ASSIGNMENT = What is needed is an exact copy of the line with "Variable show_json : JsonValue -> list Z." and all lines that follow it in the entries below, the last line included.

RECORDS =
Lemma legal_fresh states c : Forall (legal states) c -> fresh c = true.
Proof.
  intros Hc. unfold fresh. apply List.forallb_forall. intros f Hf.
  apply (proj1 (List.Forall_forall _ _) Hc) in Hf. destruct f; try done.
  apply bool_decide_eq_true. by destruct Hf as (_ & _ & ?).
Qed.

(** C25: a chain that parses is one a monitor may be given: whatever the JSON reader reported,
    every filter of the chain is in its initial state with legal options (a decimation of at
    least 1, a slice stride of at least 1, a deadband that is a magnitude with no baseline yet,
    a [sync] on a registered state remembering its present value, an armed [utag]), and in
    particular holds no event back. *)
Theorem parsed_filters_are_legal (states : DbStates) (json : list Z) (es : list JsonEvent)
    (block : option (list Z)) (c : FilterChain) :
  try_parse_filter_chain show_f64 states json es block = Some (Ok c) ->
  Forall (legal states) c /\ fresh c = true.
Proof.
  unfold try_parse_filter_chain. pose proof (scan_events_legal states es (ChfScan_new json)) as Hl.
  destruct (scan_events _ _ _ _) as [[] s]; [|by intros (? & _ & ?)%fmap_Some].
  destruct block; intros [= <-]. assert (Forall (legal states) (chain s)) by (by apply Hl). split; [done|].
  by apply (legal_fresh states).
Qed.

(** ** The two scans agree *)

Variable show_json : JsonValue -> list Z.

(** What the reader reports of a value. *)
Fixpoint value_events (v : JsonValue) : list JsonEvent :=
  match v with
  | SNull => [JNull]
  | SBool b => [JBoolean b]
  | SNumberI v => [JInteger v]
  | SNumberF v => [JDouble v]
  | SString s => [JString s]
  | SArray l => JStartArray :: flat_map value_events l ++ [JEndArray]
  | SObject members => JStartMap :: flat_map (fun kv => JMapKey kv.1 :: value_events kv.2) members ++ [JEndMap]
  end.

Abbreviation member_events := (flat_map (fun kv => JMapKey kv.1 :: value_events kv.2)).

SOLUTION FOR THIS EXERCISE =
Variable show_json : JsonValue -> list Z.

(** What the reader reports of a value. *)
Fixpoint value_events (v : JsonValue) : list JsonEvent :=
  match v with
  | SNull => [JNull]
  | SBool b => [JBoolean b]
  | SNumberI v => [JInteger v]
  | SNumberF v => [JDouble v]
  | SString s => [JString s]
  | SArray l => JStartArray :: flat_map value_events l ++ [JEndArray]
  | SObject members => JStartMap :: flat_map (fun kv => JMapKey kv.1 :: value_events kv.2) members ++ [JEndMap]
  end.

Abbreviation member_events := (flat_map (fun kv => JMapKey kv.1 :: value_events kv.2)).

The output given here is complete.